Hace algunos años, la denominación de “recursos humanos fue paulatinamente sustituyéndose por la de “personas”. Siempre he explicado que la semántica es importante, más de lo que pensamos. El modo en cómo denominamos las cosas influye de forma decisiva en la forma en que después vamos a gestionarlas y, especialmente, en el enfoque general que sobre ellas aplicamos. Ya lo cantó Juan Ramón Jiménez en su poema: ¡Intelijencia, dame el nombre exacto de las cosas! Y añade: Que mi palabra sea la cosa misma, creada por mi alma nuevamente.

Vamos, como si lo hubiese adivinado. La misma cosa, creada nuevamente.

Un “recurso humano” era un apelativo un tanto hiriente. Por un lado, lo de recurso. Es decir, las personas se consideraban un insumo. Al nivel de los recursos naturales, los recursos industriales o los recursos energéticos. Lo de humanos no era sustantivo. Era un adjetivo. Es decir, el recurso era humano. Así se diferenciaba de los anteriores. Lo de humano era muy poco humano, pues no hacía referencia al carácter humanitario que la empresa debía dar a sus trabajadores, sino que se refería a que el recurso era de naturaleza humana. Fría y llanamente, era un ser vivo racional y no una máquina o pedazo de materia prima.

El caso es que se pasó entonces a hablar de Personas. La cosa cambia bastante. Porque el trabajador deja de ser considerado recurso y pasa a ser entendido como un ser vivo que piensa, que siente, que teme, que anhela, que respira, que prospera. Y también que se cansa, que a veces se desanima, que quizás engaña. Personas, en plural, adquiere una connotación distinta que Personal, que era el antecesor de Recursos Humanos. Departamento de Personal. El personal era más parecido al ejército, al soldado. Los sustantivos pueden clasificarse en individuales o colectivos. Árbol versus arboleda. En nuestro caso, se optó por el colectivo. Primero porque en una empresa trabaja más de una persona y, segundo, porque imprime más fuerza a los derechos de estas: “oye, que son personas”. Y todo el mundo baja la cabeza, y asiente. Las personas no son piezas de ganado, son personas y se les debe todo el respeto.

No todos somos iguales

Bien, explico todo esto porque, por mucho que llamemos Personas al departamento o función gerencial que las gestiona, no todas las personas son iguales. Algunas valen más que otras. Algunas trabajan mucho. Otras trabajan menos. Algunas arriman el hombro. Otras se escaquean. Algunas son ordenadas. Otras son un caos. Algunas son eficaces y eficientes. Otras son una fuente de errores y gastos.

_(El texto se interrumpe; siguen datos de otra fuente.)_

Lemma get_user_read_books_spec_witness :
  get_user_read_books loads_empty_list sample_warehouse (Some (lit "u1")) 2
  = Return [ {| event_time := 19 * 86400 + 60; title := Some (lit "Seas");
                author := None; isbn := None; language_code := Some (lit "en");
                genre := None; publisher := None; word_count := Some 120%Z;
                categories := PList []; book_id := Some (lit "b2") |};
             {| event_time := 19 * 86400; title := Some (lit "Space");
                author := None; isbn := None; language_code := Some (lit "en");
                genre := None; publisher := None; word_count := Some 120%Z;
                categories := PList []; book_id := Some (lit "b1") |} ]
  /\ (forall books,
        get_user_read_books loads_empty_list sample_warehouse (Some (lit "u1")) 2
        = Return books ->
        (length books <= 2)%nat
        /\ NoDup (book_id <$> books)
        /\ StronglySorted (fun b1 b2 => (event_time b2 <= event_time b1)%Z) books).
Proof.
  split; [vm_compute; reflexivity|].
  apply (get_user_read_books_spec loads_empty_list sample_warehouse
           (Some (lit "u1")) 2).
  vm_compute. reflexivity.
Defined.



(** Each book [get_user_read_books] returns is one the user has a
    session on, with the time of the latest of these sessions. *)
Theorem get_user_read_books_latest (json_loads : str -> outcome pyval)
    (w : warehouse) (user_id : option str) (LIMIT : nat)
    (books : list read_book) (book : read_book) :
  plain_literal user_id = true ->
  get_user_read_books json_loads w user_id LIMIT = Return books ->
  book ∈ books ->
  is_Some (book_id book)
  /\ (exists s b, s ∈ STUDENTS_READING_SESSIONS w /\ b ∈ BOOKS_LIST w
                  /\ s_USER_ID s = Some (py_str user_id)
                  /\ s_BOOK_PERMANENT_ID s = book_id book
                  /\ b_PERMANENT_ID b = book_id book
                  /\ event_time book = s_EVENT_TIME s
                  /\ title book = b_TITLE b)
  /\ (forall s, s ∈ STUDENTS_READING_SESSIONS w ->
                s_USER_ID s = Some (py_str user_id) ->
                s_BOOK_PERMANENT_ID s = book_id book ->
                (s_EVENT_TIME s <= event_time book)%Z).
Proof.
  intros _ Hb Hin. apply books_of_rows_spec in Hb.
  apply list_elem_of_lookup in Hin as [i Hi].
  destruct (Forall2_lookup_r _ _ _ _ _ Hb Hi) as (row & Hrow & Ht & Hid & Htitle & _).
  apply list_elem_of_lookup_2 in Hrow.
  apply read_book_rows_latest in Hrow as [Hrow Hlatest].
  pose proof Hrow as Hrow'.
  apply elem_of_user_sessions in Hrow' as (Hs & Hbk & Hu & Hsome & Hj).
  rewrite Hid. split; [done|]. split.
  - exists row.1, row.2. by rewrite Ht, Htitle.
  - intros s Hs' Hu' Hj'. rewrite Ht.
    apply (Hlatest (s, row.2)); [|done].
    apply elem_of_user_sessions. simpl. by repeat split.
Qed.

Lemma get_user_read_books_latest_witness :
  let book := {| event_time := 19 * 86400 + 60; title := Some (lit "Seas");
                 author := None; isbn := None; language_code := Some (lit "en");
                 genre := None; publisher := None; word_count := Some 120%Z;
                 categories := PList []; book_id := Some (lit "b2") |} in
  get_user_read_books loads_empty_list sample_warehouse (Some (lit "u1")) 2
  = Return [ book;
             {| event_time := 19 * 86400; title := Some (lit "Space");
                author := None; isbn := None; language_code := Some (lit "en");
                genre := None; publisher := None; word_count := Some 120%Z;
                categories := PList []; book_id := Some (lit "b1") |} ]
  /\ (s_EVENT_TIME (sample_session "u1" "b2" (18 * 86400)) <= event_time book)%Z.
Proof.
  intros book.
  assert (H : get_user_read_books loads_empty_list sample_warehouse
                (Some (lit "u1")) 2
              = Return [ book;
                         {| event_time := 19 * 86400; title := Some (lit "Space");
                            author := None; isbn := None;
                            language_code := Some (lit "en");
                            genre := None; publisher := None;
                            word_count := Some 120%Z;
                            categories := PList []; book_id := Some (lit "b1") |} ])
    by (vm_compute; reflexivity).
  split; [exact H|].
  apply (get_user_read_books_latest loads_empty_list sample_warehouse
           (Some (lit "u1")) 2 _ book ltac:(vm_compute; reflexivity) H ltac:(left)).
  - apply list_elem_of_In. vm_compute. tauto.
  - reflexivity.
  - reflexivity.
Defined.

(** *** The production catalog and [get_book_info] *)

Lemma elem_of_if {A} (b : bool) (x : A) (l : list A) :
  x ∈ (if b then l else []) <-> b = true /\ x ∈ l.
Proof.
  destruct b.
  - split; [by intros H|by intros [_ H]].
  - split; [by intros ?%elem_of_nil|by intros [? _]].
Qed.

Lemma elem_of_production_books (w : warehouse) (rb : regular_book) :
  rb ∈ production_books w
  <-> rb ∈ REGULAR_BOOK w
      /\ exists pb pbe e,
           pb ∈ PUBLISHED_BOOK w /\ pbe ∈ PUBLISHED_BOOK_ENVIRONMENTS w
           /\ e ∈ ENVIRONMENT w
           /\ sql_eq (pb_PUBLISHED_BOOK_ID pb) (rb_ID rb) = true
           /\ sql_eq (pbe_PUBLISHED_BOOK_ID pbe) (pb_ID pb) = true
           /\ sql_eq (e_ID e) (pbe_ENVIRONMENTS_ID pbe) = true
           /\ sql_eq (e_NAME e) (Some (lit "production")) = true.
Proof.
  unfold production_books. rewrite list_elem_of_bind. split.
  - intros (rb' & H & Hrb).
    apply list_elem_of_bind in H as (pb & H & Hpb).
    apply elem_of_if in H as [C1 H].
    apply list_elem_of_bind in H as (pbe & H & Hpbe).
    apply elem_of_if in H as [C2 H].
    apply list_elem_of_bind in H as (e & H & He).
    apply elem_of_if in H as [[C3 C4]%andb_true_iff H].
    apply list_elem_of_singleton in H as ->.
    split; [done|]. by exists pb, pbe, e.
  - intros (Hrb & pb & pbe & e & Hpb & Hpbe & He & C1 & C2 & C3 & C4).
    exists rb. split; [|done].
    apply list_elem_of_bind. exists pb. split; [|done].
    apply elem_of_if. split; [done|].
    apply list_elem_of_bind. exists pbe. split; [|done].
    apply elem_of_if. split; [done|].
    apply list_elem_of_bind. exists e. split; [|done].
    apply elem_of_if. split; [by rewrite C3, C4|left].
Qed.

Lemma elem_of_book_info_rows (w : warehouse) (book_id : option str)
    (row : option str * option str * option str) :
  row ∈ book_info_rows w book_id
  <-> exists rb bei,
        rb ∈ production_books w
        /\ rb_PERMANENT_ID rb = Some (py_str book_id)
        /\ bei ∈ BOOK_EXTENDED_INFO w
        /\ sql_eq (bei_BOOK_ID bei) (rb_ID rb) = true
        /\ row = (rb_PERMANENT_ID rb, rb_DESCRIPTION rb, bei_EXTENDED_BOOK_INFO bei).
Proof.
  unfold book_info_rows. rewrite elem_of_remove_dups, list_elem_of_bind. split.
  - intros (rb & H & Hrb).
    apply list_elem_of_bind in H as (pb & H & Hpb).
    apply elem_of_if in H as [C1 H].
    apply list_elem_of_bind in H as (pbe & H & Hpbe).
    apply elem_of_if in H as [C2 H].
    apply list_elem_of_bind in H as (e & H & He).
    apply elem_of_if in H as [C3 H].
    apply list_elem_of_bind in H as (bei & H & Hbei).
    apply elem_of_if in H as [[[C4 C5]%andb_true_iff C6]%andb_true_iff H].
    apply list_elem_of_singleton in H as ->.
    exists rb, bei. split.
    { apply elem_of_production_books. split; [done|]. by exists pb, pbe, e. }
    split; [|done].
    unfold sql_eq in C6. destruct (rb_PERMANENT_ID rb) as [k|]; [|done].
    by apply bool_decide_eq_true in C6 as ->.
  - intros (rb & bei & Hprod & Hid & Hbei & C4 & ->).
    apply elem_of_production_books in Hprod
      as (Hrb & pb & pbe & e & Hpb & Hpbe & He & C1 & C2 & C3 & C5).
    exists rb. split; [|done].
    apply list_elem_of_bind. exists pb. split; [|done].
    apply elem_of_if. split; [done|].
    apply list_elem_of_bind. exists pbe. split; [|done].
    apply elem_of_if. split; [done|].
    apply list_elem_of_bind. exists e. split; [|done].
    apply elem_of_if. split; [done|].
    apply list_elem_of_bind. exists bei. split; [|done].
    apply elem_of_if. split; [|left].
    rewrite C4, C5, Hid. simpl. by rewrite bool_decide_eq_true_2.
Qed.

(** [get_book_info(book_id)] returns the empty string when no book of
    the production catalog with extended information has this
    identifier; otherwise it returns the DESCRIPTION of such a book
    ([None] when that description is NULL). *)
Theorem get_book_info_spec (w : warehouse) (book_id : option str) :
  plain_literal book_id = true ->
  ((~ exists rb, catalog_entry w book_id rb) -> get_book_info w book_id = Some [])
  /\ ((exists rb, catalog_entry w book_id rb) ->
      exists rb, catalog_entry w book_id rb
                 /\ get_book_info w book_id = rb_DESCRIPTION rb).
Proof.
  intros _. unfold get_book_info.
  destruct (book_info_rows w book_id) as [|row rows] eqn:E.
  - split; [done|]. intros (rb & Hprod & Hid & bei & Hbei & C).
    assert (H : (rb_PERMANENT_ID rb, rb_DESCRIPTION rb, bei_EXTENDED_BOOK_INFO bei)
                ∈ book_info_rows w book_id).
    { apply elem_of_book_info_rows. by exists rb, bei. }
    rewrite E in H. by apply elem_of_nil in H.
  - assert (H : row ∈ book_info_rows w book_id) by (rewrite E; left).
    apply elem_of_book_info_rows in H as (rb & bei & Hprod & Hid & Hbei & C & ->).
    assert (Hentry : catalog_entry w book_id rb).
    { split; [done|]. split; [done|]. by exists bei. }
    split; [intros Hno; destruct Hno; by exists rb|].
    intros _. by exists rb.
Qed.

Cuando en una empresa las cosas van bien, lo de Personas, en general, sin distinciones funciona relativamente bien en la aplicación de políticas laborales y organizativas. Pero cuando vienen mal dadas, cuando bajan las ventas o caen los beneficios y es precisa una reestructuración, un expediente de regulación de empleo y decidir qué personas se quedan y cuáles deben irse, les aseguro que las personas se analizan como recursos humanos. Porque las personas empleadas, mal que nos pese, en el Plan General de Contabilidad, se consideran un gasto corriente, que se devenga día a día y contabiliza a final de mes. La cuantía dedicada a sueldos y salarios va directamente a la cuenta de explotación, a la de pérdidas y ganancias. Y esa cruda realidad es la que impera porque, a la postre, los negocios sobreviven cuando son viables, y son viables si tienen beneficios; y los beneficios los da la productividad y la eficacia de las operaciones, muchas de las cuales, dependiendo de la actividad, depende de las personas.

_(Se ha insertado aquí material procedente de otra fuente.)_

(* ===== verification/_CoqProject ===== *)
-Q . S2P
Prelude.v
Raftpb.v
Coded.v
Allocator.v
WalCodec.v
PageWriter.v
EntryCache.v
EntryStorage.v
LogFiles.v
WalReplay.v
LogManager.v
Wal.v
WalStore.v
WalRestart.v
Streams.v
Session.v
ExpiredManager.v
LruManager.v
NoOpManager.v
Cluster.v
Apply.v
Exactly.v
Replicas.v
Membership.v
ApplyExamples.v
SwapQueue.v
Queue.v
SnapshotFs.v
SnapshotIo.v
SnapshotTransfer.v
SnapshotInstall.v
SnapshotVerified.v
SnapshotWriter.v
SnapshotSave.v
SnapshotRetention.v
SnapshotExamples.v
LinearRead.v
Ready.v
ReadyExamples.v
Scheduler.v
LsmtKeys.v
LsmtWal.v
LsmtLog.v
LsmtRuns.v
LsmtGroups.v
LsmtExamples.v
Frames.v
ConnPool.v
TcpServer.v
TcpClient.v
TcpTransfer.v
TcpExamples.v
PeerManager.v
Limiters.v
PeerQueue.v
LeaderTransfer.v
StoreMessages.v
ReplicaRead.v
MultiRaftPeer.v
NetUtil.v
PeersConfig.v
Bootstrap.v
Standalone.v
Restart.v
RaftStorage.v
StateMachineLoop.v
SnapshotPoint.v
SnapshotRace.v
BootExamples.v
LoopExamples.v
GroupSnapshot.v
Proposals.v
StoreRequests.v
Answers.v
AnswersExamples.v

Yo he vivido situaciones de todos los colores. Cuando el viento sopla en la buena dirección, los inútiles, vagos y caraduras pasan desapercibidos. Su ineficacia y coste queda enmascarado y disimulado por los que se esfuerzan, son eficaces y, además, honestos. Cuando vienen curvas, baja la marea y se ve enseguida quien no llevaba bañador. Esas personas son las que deben salir. No debe nunca reestructurarse en función del coste del despido. Siempre he defendido que es mejor quedarse a las personas que suman, aunque sean más baratas de despedir, que a las que no suman o, incluso, restan, por mucha antigüedad que éstas tengan.

Porque, oigan, que sí, que son personas. Y tenemos que hacer las cosas con sensibilidad, educación y compasión. Con empatía. Y que lo cortés no quita lo valiente. Y que hemos de ayudarles a recolocarse, si podemos. Que tienen familia, hipoteca y necesitan pagar sus seguros y educación de sus hijos. Pero no todas las personas son iguales y, menos aún, para las empresas y las organizaciones, que sobreviven cuando los insumos que se incorporan al producto o servicio final son lo más elevados posibles. Así que, a la hora de soltar lastre, hay que tratar a la gente como personas, pero decidir con criterio de recursos.